**Task instructions**. Please return, with no alterations, the lines below from the very first through the one that contains "- React state".

(Stored items)
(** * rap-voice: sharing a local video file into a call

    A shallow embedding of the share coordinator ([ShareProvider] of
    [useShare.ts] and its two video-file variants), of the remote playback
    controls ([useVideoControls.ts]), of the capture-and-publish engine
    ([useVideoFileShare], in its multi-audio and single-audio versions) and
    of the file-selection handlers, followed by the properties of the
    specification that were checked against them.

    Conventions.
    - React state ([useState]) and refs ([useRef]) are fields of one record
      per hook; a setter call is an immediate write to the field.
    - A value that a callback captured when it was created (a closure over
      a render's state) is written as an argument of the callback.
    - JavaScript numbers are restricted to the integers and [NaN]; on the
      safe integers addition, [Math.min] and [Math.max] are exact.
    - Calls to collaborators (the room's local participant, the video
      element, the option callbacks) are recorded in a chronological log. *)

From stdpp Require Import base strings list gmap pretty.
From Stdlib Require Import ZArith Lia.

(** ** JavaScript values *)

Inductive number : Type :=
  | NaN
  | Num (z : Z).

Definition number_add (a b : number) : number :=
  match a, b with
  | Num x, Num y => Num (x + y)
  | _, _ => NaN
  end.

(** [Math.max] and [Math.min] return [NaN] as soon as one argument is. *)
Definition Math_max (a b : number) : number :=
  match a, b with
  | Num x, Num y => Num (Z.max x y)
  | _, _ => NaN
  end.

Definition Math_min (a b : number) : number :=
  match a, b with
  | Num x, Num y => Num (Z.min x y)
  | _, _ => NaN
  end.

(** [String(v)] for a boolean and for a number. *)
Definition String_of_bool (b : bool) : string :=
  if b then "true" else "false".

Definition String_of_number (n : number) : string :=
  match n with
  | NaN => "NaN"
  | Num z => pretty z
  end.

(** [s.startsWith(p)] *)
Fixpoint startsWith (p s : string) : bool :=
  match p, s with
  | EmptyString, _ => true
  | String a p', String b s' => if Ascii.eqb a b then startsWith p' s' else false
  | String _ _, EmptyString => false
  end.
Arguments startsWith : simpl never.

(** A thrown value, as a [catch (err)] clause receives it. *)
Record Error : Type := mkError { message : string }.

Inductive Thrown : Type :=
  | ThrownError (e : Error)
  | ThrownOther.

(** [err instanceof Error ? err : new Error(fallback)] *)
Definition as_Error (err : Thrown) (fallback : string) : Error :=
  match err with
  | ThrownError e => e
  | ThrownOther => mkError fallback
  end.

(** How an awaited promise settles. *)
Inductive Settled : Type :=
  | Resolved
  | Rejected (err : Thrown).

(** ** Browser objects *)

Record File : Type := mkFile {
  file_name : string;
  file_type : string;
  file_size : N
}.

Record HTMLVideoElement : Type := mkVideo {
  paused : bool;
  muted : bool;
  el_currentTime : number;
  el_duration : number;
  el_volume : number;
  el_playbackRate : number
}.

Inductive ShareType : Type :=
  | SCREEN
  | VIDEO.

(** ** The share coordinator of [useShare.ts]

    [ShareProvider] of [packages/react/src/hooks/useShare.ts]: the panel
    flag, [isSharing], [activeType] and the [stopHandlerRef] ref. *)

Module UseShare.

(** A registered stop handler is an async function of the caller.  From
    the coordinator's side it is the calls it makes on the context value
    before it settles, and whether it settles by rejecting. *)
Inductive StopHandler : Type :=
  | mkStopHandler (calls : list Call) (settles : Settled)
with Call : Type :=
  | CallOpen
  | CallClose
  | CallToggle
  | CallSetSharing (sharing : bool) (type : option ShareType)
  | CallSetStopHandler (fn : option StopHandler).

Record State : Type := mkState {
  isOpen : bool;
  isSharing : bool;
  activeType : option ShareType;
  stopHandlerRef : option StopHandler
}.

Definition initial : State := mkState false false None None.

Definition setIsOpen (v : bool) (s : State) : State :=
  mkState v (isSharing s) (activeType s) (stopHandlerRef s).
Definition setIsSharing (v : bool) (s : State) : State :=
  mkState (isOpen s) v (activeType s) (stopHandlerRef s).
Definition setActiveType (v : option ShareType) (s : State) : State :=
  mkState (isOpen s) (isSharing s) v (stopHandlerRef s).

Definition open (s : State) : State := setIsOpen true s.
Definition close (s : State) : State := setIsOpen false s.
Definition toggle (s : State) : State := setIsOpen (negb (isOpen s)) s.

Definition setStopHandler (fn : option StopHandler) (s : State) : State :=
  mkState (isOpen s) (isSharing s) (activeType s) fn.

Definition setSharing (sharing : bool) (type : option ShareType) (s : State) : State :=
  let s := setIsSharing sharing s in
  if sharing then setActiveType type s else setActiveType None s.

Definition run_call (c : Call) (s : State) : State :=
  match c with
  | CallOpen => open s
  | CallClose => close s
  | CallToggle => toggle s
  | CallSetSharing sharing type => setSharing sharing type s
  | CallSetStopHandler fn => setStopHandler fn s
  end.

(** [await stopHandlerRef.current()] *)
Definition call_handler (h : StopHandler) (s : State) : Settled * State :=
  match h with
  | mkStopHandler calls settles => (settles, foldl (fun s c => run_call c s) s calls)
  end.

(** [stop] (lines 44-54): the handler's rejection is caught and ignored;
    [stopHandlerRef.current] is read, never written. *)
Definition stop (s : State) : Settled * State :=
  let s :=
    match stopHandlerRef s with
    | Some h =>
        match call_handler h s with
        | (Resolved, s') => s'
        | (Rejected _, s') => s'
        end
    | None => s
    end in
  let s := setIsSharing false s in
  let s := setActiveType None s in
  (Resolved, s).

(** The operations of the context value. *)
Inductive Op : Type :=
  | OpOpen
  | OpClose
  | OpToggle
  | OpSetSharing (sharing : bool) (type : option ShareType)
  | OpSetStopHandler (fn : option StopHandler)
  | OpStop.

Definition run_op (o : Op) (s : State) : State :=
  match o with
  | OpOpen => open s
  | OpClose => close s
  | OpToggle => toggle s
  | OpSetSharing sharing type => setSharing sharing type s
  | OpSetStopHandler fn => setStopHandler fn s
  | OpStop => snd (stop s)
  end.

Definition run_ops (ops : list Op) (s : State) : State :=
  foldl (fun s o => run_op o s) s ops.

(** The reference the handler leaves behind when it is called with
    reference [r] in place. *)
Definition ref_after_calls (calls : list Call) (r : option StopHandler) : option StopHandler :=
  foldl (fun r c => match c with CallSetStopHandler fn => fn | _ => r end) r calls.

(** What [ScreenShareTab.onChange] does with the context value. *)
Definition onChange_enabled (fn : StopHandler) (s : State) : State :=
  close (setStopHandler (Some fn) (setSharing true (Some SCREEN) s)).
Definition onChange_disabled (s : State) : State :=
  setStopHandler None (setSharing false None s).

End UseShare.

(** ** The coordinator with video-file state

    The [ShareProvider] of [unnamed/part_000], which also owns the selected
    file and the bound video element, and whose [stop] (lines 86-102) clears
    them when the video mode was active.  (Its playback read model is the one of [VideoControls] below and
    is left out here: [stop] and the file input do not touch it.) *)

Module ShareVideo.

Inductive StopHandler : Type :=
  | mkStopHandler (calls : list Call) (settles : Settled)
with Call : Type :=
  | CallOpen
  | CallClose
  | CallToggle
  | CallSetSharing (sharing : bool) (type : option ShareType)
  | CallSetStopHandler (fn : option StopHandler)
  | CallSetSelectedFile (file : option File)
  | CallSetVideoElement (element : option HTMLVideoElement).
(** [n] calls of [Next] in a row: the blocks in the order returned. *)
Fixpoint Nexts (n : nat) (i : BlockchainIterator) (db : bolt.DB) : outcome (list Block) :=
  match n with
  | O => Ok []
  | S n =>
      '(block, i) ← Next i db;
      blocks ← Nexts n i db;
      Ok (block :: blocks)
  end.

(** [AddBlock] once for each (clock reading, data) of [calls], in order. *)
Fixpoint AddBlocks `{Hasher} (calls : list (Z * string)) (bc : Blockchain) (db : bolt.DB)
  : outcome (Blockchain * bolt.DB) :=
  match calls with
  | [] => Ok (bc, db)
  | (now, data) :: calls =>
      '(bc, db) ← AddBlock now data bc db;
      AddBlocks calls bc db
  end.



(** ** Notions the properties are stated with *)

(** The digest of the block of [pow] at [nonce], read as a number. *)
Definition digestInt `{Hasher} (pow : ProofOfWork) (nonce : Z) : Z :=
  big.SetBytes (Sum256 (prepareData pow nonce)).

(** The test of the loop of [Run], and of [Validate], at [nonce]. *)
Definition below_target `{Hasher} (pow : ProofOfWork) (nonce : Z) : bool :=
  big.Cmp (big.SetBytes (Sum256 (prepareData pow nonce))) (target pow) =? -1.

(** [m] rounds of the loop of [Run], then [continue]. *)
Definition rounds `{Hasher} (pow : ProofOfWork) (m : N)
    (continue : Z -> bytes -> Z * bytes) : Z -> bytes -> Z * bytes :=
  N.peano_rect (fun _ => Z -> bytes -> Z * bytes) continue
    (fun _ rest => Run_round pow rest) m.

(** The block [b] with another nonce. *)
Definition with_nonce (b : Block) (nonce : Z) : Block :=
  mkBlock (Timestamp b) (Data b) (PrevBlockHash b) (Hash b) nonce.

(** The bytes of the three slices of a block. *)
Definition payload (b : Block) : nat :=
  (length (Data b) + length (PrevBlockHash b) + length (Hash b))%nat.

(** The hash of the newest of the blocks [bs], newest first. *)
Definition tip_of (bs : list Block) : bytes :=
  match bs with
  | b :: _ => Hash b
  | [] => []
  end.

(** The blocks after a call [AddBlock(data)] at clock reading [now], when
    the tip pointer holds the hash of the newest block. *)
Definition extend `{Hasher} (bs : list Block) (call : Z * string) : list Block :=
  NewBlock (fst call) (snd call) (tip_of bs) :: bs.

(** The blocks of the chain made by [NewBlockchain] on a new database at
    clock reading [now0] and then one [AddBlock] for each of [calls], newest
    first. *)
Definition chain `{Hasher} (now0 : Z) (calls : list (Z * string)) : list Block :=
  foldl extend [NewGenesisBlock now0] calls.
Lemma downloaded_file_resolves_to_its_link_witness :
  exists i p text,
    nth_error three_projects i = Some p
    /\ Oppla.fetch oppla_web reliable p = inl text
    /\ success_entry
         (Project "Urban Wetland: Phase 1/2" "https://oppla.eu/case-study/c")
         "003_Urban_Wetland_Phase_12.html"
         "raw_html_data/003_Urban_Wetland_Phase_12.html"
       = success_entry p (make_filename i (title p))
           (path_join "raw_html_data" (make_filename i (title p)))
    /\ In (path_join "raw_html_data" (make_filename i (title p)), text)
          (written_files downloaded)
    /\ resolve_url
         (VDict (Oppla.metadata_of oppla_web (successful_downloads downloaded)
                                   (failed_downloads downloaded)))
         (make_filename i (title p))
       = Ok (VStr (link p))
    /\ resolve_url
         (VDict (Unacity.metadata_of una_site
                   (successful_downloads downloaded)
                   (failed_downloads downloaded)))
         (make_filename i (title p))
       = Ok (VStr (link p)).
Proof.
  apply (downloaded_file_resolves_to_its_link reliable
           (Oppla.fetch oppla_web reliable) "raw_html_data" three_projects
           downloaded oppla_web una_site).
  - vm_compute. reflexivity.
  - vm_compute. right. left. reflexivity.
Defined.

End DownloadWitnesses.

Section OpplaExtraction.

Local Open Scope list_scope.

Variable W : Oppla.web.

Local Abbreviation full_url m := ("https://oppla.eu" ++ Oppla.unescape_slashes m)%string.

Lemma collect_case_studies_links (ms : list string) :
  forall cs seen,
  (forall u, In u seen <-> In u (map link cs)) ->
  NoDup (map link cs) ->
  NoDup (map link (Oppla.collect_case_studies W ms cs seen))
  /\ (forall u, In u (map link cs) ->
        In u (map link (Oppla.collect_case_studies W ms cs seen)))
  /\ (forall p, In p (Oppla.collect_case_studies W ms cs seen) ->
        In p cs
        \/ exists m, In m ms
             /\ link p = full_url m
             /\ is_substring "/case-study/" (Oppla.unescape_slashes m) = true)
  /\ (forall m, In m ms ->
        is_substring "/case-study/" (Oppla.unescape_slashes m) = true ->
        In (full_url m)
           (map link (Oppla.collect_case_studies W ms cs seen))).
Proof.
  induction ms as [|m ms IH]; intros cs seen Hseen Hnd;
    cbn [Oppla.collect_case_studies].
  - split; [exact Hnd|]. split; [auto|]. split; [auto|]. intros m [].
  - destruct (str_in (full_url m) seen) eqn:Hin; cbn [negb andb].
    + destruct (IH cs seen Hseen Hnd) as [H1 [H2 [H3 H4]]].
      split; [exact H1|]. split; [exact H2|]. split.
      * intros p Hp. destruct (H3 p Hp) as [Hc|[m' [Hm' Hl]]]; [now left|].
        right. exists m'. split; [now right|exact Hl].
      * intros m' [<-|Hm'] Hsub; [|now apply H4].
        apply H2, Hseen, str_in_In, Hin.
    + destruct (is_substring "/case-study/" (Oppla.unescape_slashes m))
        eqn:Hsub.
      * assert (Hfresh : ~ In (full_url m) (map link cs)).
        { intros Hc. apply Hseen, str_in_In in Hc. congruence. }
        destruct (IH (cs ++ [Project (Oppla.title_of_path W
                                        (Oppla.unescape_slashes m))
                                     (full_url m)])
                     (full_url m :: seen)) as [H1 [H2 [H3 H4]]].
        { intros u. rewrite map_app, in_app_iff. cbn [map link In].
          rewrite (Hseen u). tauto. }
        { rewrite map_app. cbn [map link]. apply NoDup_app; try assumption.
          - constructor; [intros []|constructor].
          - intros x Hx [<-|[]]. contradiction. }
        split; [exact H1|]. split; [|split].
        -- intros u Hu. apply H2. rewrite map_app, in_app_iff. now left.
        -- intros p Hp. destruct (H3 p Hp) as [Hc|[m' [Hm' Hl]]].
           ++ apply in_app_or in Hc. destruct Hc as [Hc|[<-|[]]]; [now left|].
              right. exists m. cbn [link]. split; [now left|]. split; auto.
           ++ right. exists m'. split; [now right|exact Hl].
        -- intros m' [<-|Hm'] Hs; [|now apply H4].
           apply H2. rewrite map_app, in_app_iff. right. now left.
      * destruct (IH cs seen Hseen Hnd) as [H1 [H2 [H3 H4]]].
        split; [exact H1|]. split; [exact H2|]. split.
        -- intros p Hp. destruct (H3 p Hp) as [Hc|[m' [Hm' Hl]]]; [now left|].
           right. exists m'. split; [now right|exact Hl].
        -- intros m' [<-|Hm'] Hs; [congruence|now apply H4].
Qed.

**Solution for this task**.
(** * rap-voice: sharing a local video file into a call

    A shallow embedding of the share coordinator ([ShareProvider] of
    [useShare.ts] and its two video-file variants), of the remote playback
    controls ([useVideoControls.ts]), of the capture-and-publish engine
    ([useVideoFileShare], in its multi-audio and single-audio versions) and
    of the file-selection handlers, followed by the properties of the
    specification that were checked against them.

    Conventions.
    - React state ([useState]) and refs ([useRef]) are fields of one record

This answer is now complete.